Friends sometimes joke that we’re Sacramento survivalists, like “those” people on one of those Doomsday Prepper shows. Irony: We’ve never seen the show. A synopsis from friends, however, lets us know that we definitely wouldn’t qualify. We don’t carry with us a siege mentality, nor think that we could survive for very long on what we grow – at least not without a whole lot of belt tightening and expanding our menu choices. Nor do we believe that somehow our garden and chickens would survive the onslaught of marauding hooligans starving from their own lack of food.
Likewise, we’re not even attempting self-sufficiency. There’s something a bit self-absorbed in that, too anti-social, too closed off from the world. To be “off the grid” with regards food has a certain appeal upon first hearing it. Certainly we strive to produce large quantities of food for ourselves, to eke out what our garden beds can and in a way that builds the land up for future production, not deplete it of all nutritive value. But to be 100% enbubbled in terms of what we eat? That’s almost as frightening a prospect as being completely dependent upon others for your food.

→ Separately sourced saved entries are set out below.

(** No process has the same neighbor on two faces. *)
Definition distinct_neighbors {A} (ext : list nat) (w : list (Process A)) : Prop :=
  forall r pr k k', w !! r = Some pr -> (k < 2 * length ext)%nat -> (k' < 2 * length ext)%nat ->
    0 <= neighbor_ranks_ (plan pr) !!! k -> neighbor_ranks_ (plan pr) !!! k = neighbor_ranks_ (plan pr) !!! k' -> k = k'.

Section Arriving.
Context `{KK : !Kokkos} `{MM : !MPI} {A : Type} (ext wid ss : list nat) (w : list (Process A)).
Hypothesis Hgrid : grid_ok ext wid.
Hypothesis Huni : forall r pr, w !! r = Some pr -> uniform ext wid ss pr.
Hypothesis Hlink : linked ext w.
Hypothesis Hdist : distinct_neighbors ext w.

Lemma active_inv r (pr : Process A) i f : w !! r = Some pr -> active_faces (plan pr) !! i = Some f ->
  exists k, f = Z.of_nat k /\ (k < 2 * length ext)%nat /\ 0 <= neighbor_ranks_ (plan pr) !!! k.
Proof.
  intros Er Ef. apply list_elem_of_lookup_2 in Ef. apply (elem_of_active ext wid ss Hgrid pr f (Huni _ _ Er)) in Ef as (k & -> & Hk & Hn).
  exists k. unfold neighbor in Hn. rewrite Nat2Z.id in Hn. done.
Qed.

Lemma active_at r pr k : w !! r = Some pr -> (k < 2 * length ext)%nat -> 0 <= neighbor_ranks_ (plan pr) !!! k ->
  exists i, active_faces (plan pr) !! i = Some (Z.of_nat k).
Proof.
  intros Er Hk Hn. apply list_elem_of_lookup_1. apply (elem_of_active ext wid ss Hgrid pr _ (Huni _ _ Er)).
  exists k. unfold neighbor. by rewrite Nat2Z.id.
Qed.

Lemma active_order (pr : Process A) i j f g : active_faces (plan pr) !! i = Some f -> active_faces (plan pr) !! j = Some g -> (i < j)%nat -> f < g.
Proof. apply sorted_filter_seq. Qed.

Lemma posted_spec r pr : w !! r = Some pr ->
  exists recvs sends, post (comm_size w) (Z.of_nat r) pr = Ok (recvs, sends) /\ posted_by w (Z.of_nat r) = (recvs, sends) /\
    Forall2 (expects ext wid (comm_size w) (Z.of_nat r) pr) (active_faces (plan pr)) recvs /\
    Forall2 (ships ext wid (comm_size w) (Z.of_nat r) pr) (active_faces (plan pr)) sends.
Proof.
  intros Er. destruct (post_spec ext wid ss Hgrid (comm_size w) (Z.of_nat r) pr (Huni _ _ Er)) as (recvs & sends & E & H1 & H2).
  - intros f (i & Ef)%list_elem_of_lookup. destruct (active_inv r pr i f Er Ef) as (k & -> & Hk & Hn).
    destruct (Hlink r pr k Er Hk Hn) as (s & pr' & Es & Ew & _). unfold neighbor, comm_size. rewrite Nat2Z.id, Es.
    apply lookup_lt_Some in Ew. lia.
  - exists recvs, sends. split_and!; try done. unfold posted_by. by rewrite Nat2Z.id, Er, E.
Qed.

Lemma arrives_spec r pr i k s pr' n h : w !! r = Some pr -> active_faces (plan pr) !! i = Some (Z.of_nat k) ->
  neighbor_ranks_ (plan pr) !!! k = Z.of_nat s -> w !! s = Some pr' -> neighbor_ranks_ (plan pr') !!! opposite k = Z.of_nat r ->
  ext !! axis k = Some n -> wid !! axis k = Some h ->
  exists msg, arrives w (Z.of_nat r) i = Some msg /\ packed ext pr' n h (opposite k) msg.
Proof.
  intros Er Ef Es Ew Eo En Eh.
  destruct (posted_spec r pr Er) as (recvs & sends & _ & Ep & Hrecvs & _).
  destruct (posted_spec s pr' Ew) as (recvs' & sends' & _ & Ep' & _ & Hsends').
  destruct (active_inv r pr i _ Er Ef) as (k0 & <-%Nat2Z.inj & Hk & Hn).
  destruct (Forall2_lookup_l _ _ _ _ _ Hrecvs Ef) as (op & Eop & Hsrc & Htag & _).
  unfold neighbor in Hsrc, Htag. rewrite Nat2Z.id, Es in Hsrc, Htag.
  assert (Hko : (opposite k < 2 * length ext)%nat).
  { destruct (opposite_axis k) as (Ea & _). destruct (face_parity (opposite k)) as [[_ E]|[_ E]], (face_parity k) as [[_ F]|[_ F]]; lia. }
  destruct (active_at s pr' (opposite k) Ew Hko ltac:(lia)) as (i' & Ei').
  destruct (Forall2_lookup_l _ _ _ _ _ Hsends' Ei') as (snd' & Esnd & Hdst & Htag' & Hpk).
  unfold neighbor in Hdst, Htag'. rewrite Nat2Z.id, Eo in Hdst, Htag'. rewrite Nat2Z.id in Hpk.
  exists (message snd'). split; [|by apply Hpk; rewrite (proj1 (opposite_axis k))].
  unfold arrives. rewrite non_overtaking. unfold in_order. rewrite Ep. cbn [fst]. rewrite Eop. cbn [option_bind mbind].
  rewrite filter_none; cbn [length].
  - rewrite Hsrc, Ep'. cbn [snd].
    rewrite (filter_unique _ sends' i' snd' Esnd).
    + done.
    + unfold to_whom. rewrite Hdst, Htag', Htag, !Z.eqb_refl. done.
    + intros j y Ej Hy. unfold to_whom in Hy. apply andb_prop_elim in Hy as [Hy%Is_true_true _]. apply Z.eqb_eq in Hy.
      destruct (Forall2_lookup_r _ _ _ _ _ Hsends' Ej) as (g & Eg & Hg & _).
      destruct (active_inv s pr' j g Ew Eg) as (kg & -> & Hkg & Hng). unfold neighbor in Hg. rewrite Nat2Z.id in Hg.
      assert (Ek : kg = opposite k) by (apply (Hdist s pr' kg (opposite k) Ew Hkg Hko Hng); congruence). subst kg.
      destruct (lt_eq_lt_dec j i') as [[Hlt|]|Hlt]; [|done|]; [pose proof (active_order _ _ _ _ _ Eg Ei' Hlt)|pose proof (active_order _ _ _ _ _ Ei' Eg Hlt)]; lia.
  - intros q Hq Hf. unfold from_whom in Hf. apply andb_prop_elim in Hf as [Hf%Is_true_true _]. apply Z.eqb_eq in Hf.
    apply elem_of_take in Hq as (j & Ej & Hj).
    destruct (Forall2_lookup_r _ _ _ _ _ Hrecvs Ej) as (g & Eg & Hg & _).
    destruct (active_inv r pr j g Er Eg) as (kg & -> & Hkg & Hng). unfold neighbor in Hg. rewrite Nat2Z.id in Hg.
    assert (Ek : kg = k) by (apply (Hdist r pr kg k Er Hkg Hk Hng); congruence). subst kg.
    pose proof (active_order _ _ _ _ _ Eg Ef Hj). lia.
Qed.
End Arriving.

No, we’re just some folks who heard a call to grow food, and we do. Just this evening we sauntered across the street to deliver a few bottles of homebrew to our neighbors. A few days before it was the neighbor bringing olives he’d cured. At work, a friend gave us about ten pounds of extra venison, elk, and fish from his freezer to trade for tomatoes, potatoes, and other garden fare this summer and fall. In front of the church behind us, a fellow who has driven past the open few acres for years heeded a call to tap on the church door to ask if he could farm it. In getting to know him, he’s given us bags of kale, while he has been the recipient of a fig cutting plus some of Rachel’s habanero jelly.
The bottom line is that producing your own food opens the door for building community, not shunning it. Growing your own tomatoes and raising chickens provides a sense of where our food originates, as well as provides conversation and sharing something that is distinctly common for all of us regardless of politics, religion, or creed: food. Sure, we might prepare those calories in different ways, but we all eat. Like water, food is that true universal that one cannot escape. To attempt to escape with it in some isolated garden, eschewing community, shooing humanity… makes little sense.
No, our endeavor is to grow – food, our selves, our land, our children, our community.
We hope - we pray - that our endeavors might influence others to do likewise in the ways that they can.